= The data =
Definition skill_tools : list Tool := [
  mkTool (mkToolDescriptor "db_query"
      "Execute a read-oriented SurrealQL query against a local embedded database."
      [FileSystem (Read ["~"])] true false)
    (Obj [
      ("type", Str "object");
      ("properties", Obj [
        ("db_path", Obj [("type", Str "string"); ("description", Str "Path to the embedded database store")]);
        ("query", Obj [("type", Str "string"); ("description", Str "SurrealQL SELECT/INFO/RETURN query to execute")]);
        ("params", Obj [
          ("type", Str "array");
          ("items", Obj [("type", Str "string")]);
          ("description", Str "Optional positional parameters (?1, ?2, ...)")])]);
      ("required", Arr [Str "db_path"; Str "query"])])
    (Obj [
      ("type", Str "object");
      ("properties", Obj [
        ("formatted", Obj [("type", Str "string")]);
        ("columns", Obj [("type", Str "array")]);
        ("rows", Obj [("type", Str "array")]);
        ("row_count", Obj [("type", Str "integer")]);
        ("truncated", Obj [("type", Str "boolean")])])])
    (mkCostEstimate 50 false None);
  mkTool (mkToolDescriptor "db_execute"
      "Execute a mutating SurrealQL statement against a local embedded database. DROP TABLE and DROP DATABASE are blocked."
      [FileSystem (Read ["~"]); FileSystem (Write ["~"])] false true)
    (Obj [
      ("type", Str "object");
      ("properties", Obj [
        ("db_path", Obj [("type", Str "string"); ("description", Str "Path to the embedded database store")]);
        ("statement", Obj [("type", Str "string"); ("description", Str "SurrealQL statement to execute")]);
        ("params", Obj [
          ("type", Str "array");
          ("items", Obj [("type", Str "string")]);
          ("description", Str "Optional positional parameters (?1, ?2, ...)")])]);
      ("required", Arr [Str "db_path"; Str "statement"])])
    (Obj [
      ("type", Str "object");
      ("properties", Obj [
        ("formatted", Obj [("type", Str "string")]);
        ("rows_affected", Obj [("type", Arr [Str "integer"; Str "null"])]);
        ("db_path", Obj [("type", Str "string")])])])
    (mkCostEstimate 50 false None);
  mkTool (mkToolDescriptor "db_schema"
      "Inspect SurrealDB database metadata and table definitions."
      [FileSystem (Read ["~"])] true false)
    (Obj [
      ("type", Str "object");
      ("properties", Obj [
        ("db_path", Obj [("type", Str "string"); ("description", Str "Path to the embedded database store")])]);
      ("required", Arr [Str "db_path"])])
    (Obj [
      ("type", Str "object");
      ("properties", Obj [
        ("formatted", Obj [("type", Str "string")]);
        ("db_path", Obj [("type", Str "string")]);
        ("table_count", Obj [("type", Str "integer")]);
        ("tables", Obj [("type", Str "array")])])])
    (mkCostEstimate 50 false None)].
End Database.

Module Clipboard.

Section clipboard.
(** [Clipboard::new], [get_text] and [set_text]; the state is what the clipboard
    holds ([None]: no text). *)
Context (access : result unit string) (get_error : string) (set_error : option string).

Definition read_clipboard : M (option string) SkillError ToolOutput := λ held,
  (held,
   match access with
   | Err e => Err (ToolFailed ("Failed to access clipboard: " +:+ e))
   | Ok _ =>
       match held with
       | Some text => Ok (tool_success (Obj [("text", Str text)]))
       | None => Ok (tool_error ("Failed to read clipboard text: " +:+ get_error +:+
                       ". The clipboard may be empty or contain non-text data."))
       end
   end).

Definition write_clipboard (text : string) : M (option string) SkillError ToolOutput := λ held,
  match access, set_error with
  | Err e, _ => (held, Err (ToolFailed ("Failed to access clipboard: " +:+ e)))
  | Ok _, Some e => (held, Ok (tool_error ("Failed to write to clipboard: " +:+ e)))
  | Ok _, None => (Some text, Ok (tool_success (Obj [("written", Bool true); ("length", number (String.length text))])))
  end.

Definition execute_tool (tool_name : string) (params : ToolParams) : M (option string) SkillError ToolOutput :=
  if decide (tool_name = "clipboard_read") then read_clipboard
  else if decide (tool_name = "clipboard_write") then
    match get_text params "text" with None => fail (missing "text") | Some text => write_clipboard text end
  else fail (unknown_tool tool_name).
End clipboard.

Definition skill_tools : list Tool := [
  mkTool (mkToolDescriptor "clipboard_read"
      "Read the current text content from the system clipboard."
      [Clipboard] true false)
    (Obj [("type", Str "object"); ("properties", Obj []); ("required", Arr [])])
    (Obj [("type", Str "object"); ("properties", Obj [("text", Obj [("type", Str "string")])])])
    (mkCostEstimate 50 false None);
  mkTool (mkToolDescriptor "clipboard_write"
      "Write text content to the system clipboard."
      [Clipboard] false true)
    (Obj [
      ("type", Str "object");
      ("properties", Obj [("text", Obj [("type", Str "string"); ("description", Str "The text to write to the clipboard")])]);
      ("required", Arr [Str "text"])])
    (Obj [
      ("type", Str "object");
      ("properties", Obj [("written", Obj [("type", Str "boolean")]); ("length", Obj [("type", Str "integer")])])])
    (mkCostEstimate 50 false None)].
End Clipboard.

Module Notification.

Record Shown : Type := mkShown { shown_title : string; shown_body : string; shown_ms : Z }.

(** A spawned task that sleeps until [due]. *)
Record Task : Type := mkTask { task_id : string; task_title : string; task_body : string; due : Z }.

(** The tasks that run, the identifiers in the map of the skill, what was shown. *)
Record Desktop : Type := mkDesktop {
  tasks : list Task;
  scheduled : list string;
  shown : list Shown;
}.

(** [timeout_secs.saturating_mul(1000)], then [as u32]. *)
Definition u64_max : Z := 2 ^ 64 - 1.
Definition milliseconds (timeout_secs : Z) : Z := Z.min (timeout_secs * 1000) u64_max `mod` 2 ^ 32.

Section notification.
(** What the notification service answers. *)
Context (show : Shown → option string).

Definition display_note (n : Shown) (d : Desktop) : Desktop :=
  match show n with Some _ => d | None => mkDesktop (tasks d) (scheduled d) (shown d ++ [n]) end.

Definition send_notification (title body : string) (timeout_secs : Z) : M Desktop SkillError ToolOutput := λ d,
  let n := mkShown title body (milliseconds timeout_secs) in
  (display_note n d,
   Ok (match show n with
       | None => tool_success (Obj
           [("formatted", Str ("Notification sent: " +:+ title)); ("title", Str title); ("body", Str body);
            ("timeout_secs", Num (PosInt timeout_secs))])
       | Some e => tool_error ("Failed to send notification: " +:+ e)
       end)).

(** The identifier is a new UUID. *)
Definition schedule_notification (now : Z) (schedule_id title body : string) (delay_secs : Z)
  : M Desktop SkillError ToolOutput := λ d,
  (mkDesktop (tasks d ++ [mkTask schedule_id title body (now + delay_secs)]) (schedule_id :: scheduled d) (shown d),
   Ok (tool_success (Obj
     [("formatted", Str ("Notification scheduled (id=" +:+ schedule_id +:+ ") to fire in " +:+ pretty delay_secs +:+ " seconds"));
      ("schedule_id", Str schedule_id); ("delay_secs", Num (PosInt delay_secs))]))).

(** The task after its sleep. *)
Definition fire (t : Task) (d : Desktop) : Desktop :=
  let d := display_note (mkShown (task_title t) (task_body t) 5000) d in
  mkDesktop (filter (λ t', task_id t' ≠ task_id t) (tasks d)) (filter (λ i, i ≠ task_id t) (scheduled d)) (shown d).

Definition cancel_scheduled (schedule_id : string) : M Desktop SkillError ToolOutput := λ d,
  if bool_decide (schedule_id ∈ scheduled d) then
    (mkDesktop (filter (λ t, task_id t ≠ schedule_id) (tasks d)) (filter (λ i, i ≠ schedule_id) (scheduled d)) (shown d),
     Ok (tool_success (Obj
       [("formatted", Str ("Cancelled scheduled notification: " +:+ schedule_id));
        ("schedule_id", Str schedule_id); ("cancelled", Bool true)])))
  else (d, Ok (tool_error ("No scheduled notification found with id: " +:+ schedule_id))).

Definition shutdown (d : Desktop) : Desktop :=
  mkDesktop (filter (λ t, task_id t ∉ scheduled d) (tasks d)) [] (shown d).

Definition execute_tool (now : Z) (new_id tool_name : string) (params : ToolParams) : M Desktop SkillError ToolOutput :=
  let text := get_text params in
  if decide (tool_name = "send_notification") then
    match text "title", text "body" with
    | None, _ => fail (missing "title")
    | _, None => fail (missing "body")
    | Some title, Some body => send_notification title body (default 5%Z (get_u64 params "timeout_secs"))
    end
  else if decide (tool_name = "schedule_notification") then
    match text "title", text "body", get_u64 params "delay_secs" with
    | None, _, _ => fail (missing "title")
    | _, None, _ => fail (missing "body")
    | _, _, None => fail (missing "delay_secs")
    | Some title, Some body, Some delay_secs => schedule_notification now new_id title body delay_secs
    end
  else if decide (tool_name = "cancel_scheduled") then
    match text "schedule_id" with
    | None => fail (missing "schedule_id")
    | Some schedule_id => cancel_scheduled schedule_id
    end
  else fail (unknown_tool tool_name).
End notification.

= Prompt =
Copy the lines above exactly. Start with the line containing "[Clipboard] true false)", end with the line containing "Definition send_notification (title", and include both.

= Completed task =
      [Clipboard] true false)
    (Obj [("type", Str "object"); ("properties", Obj []); ("required", Arr [])])
    (Obj [("type", Str "object"); ("properties", Obj [("text", Obj [("type", Str "string")])])])
    (mkCostEstimate 50 false None);
  mkTool (mkToolDescriptor "clipboard_write"
      "Write text content to the system clipboard."
      [Clipboard] false true)
    (Obj [
      ("type", Str "object");
      ("properties", Obj [("text", Obj [("type", Str "string"); ("description", Str "The text to write to the clipboard")])]);
      ("required", Arr [Str "text"])])
    (Obj [
      ("type", Str "object");
      ("properties", Obj [("written", Obj [("type", Str "boolean")]); ("length", Obj [("type", Str "integer")])])])
    (mkCostEstimate 50 false None)].
End Clipboard.

Module Notification.

Record Shown : Type := mkShown { shown_title : string; shown_body : string; shown_ms : Z }.

(** A spawned task that sleeps until [due]. *)
Record Task : Type := mkTask { task_id : string; task_title : string; task_body : string; due : Z }.

(** The tasks that run, the identifiers in the map of the skill, what was shown. *)
Record Desktop : Type := mkDesktop {
  tasks : list Task;
  scheduled : list string;
  shown : list Shown;
}.

(** [timeout_secs.saturating_mul(1000)], then [as u32]. *)
Definition u64_max : Z := 2 ^ 64 - 1.
Definition milliseconds (timeout_secs : Z) : Z := Z.min (timeout_secs * 1000) u64_max `mod` 2 ^ 32.

Section notification.
(** What the notification service answers. *)
Context (show : Shown → option string).

Definition display_note (n : Shown) (d : Desktop) : Desktop :=
  match show n with Some _ => d | None => mkDesktop (tasks d) (scheduled d) (shown d ++ [n]) end.

Definition send_notification (title body : string) (timeout_secs : Z) : M Desktop SkillError ToolOutput := λ d,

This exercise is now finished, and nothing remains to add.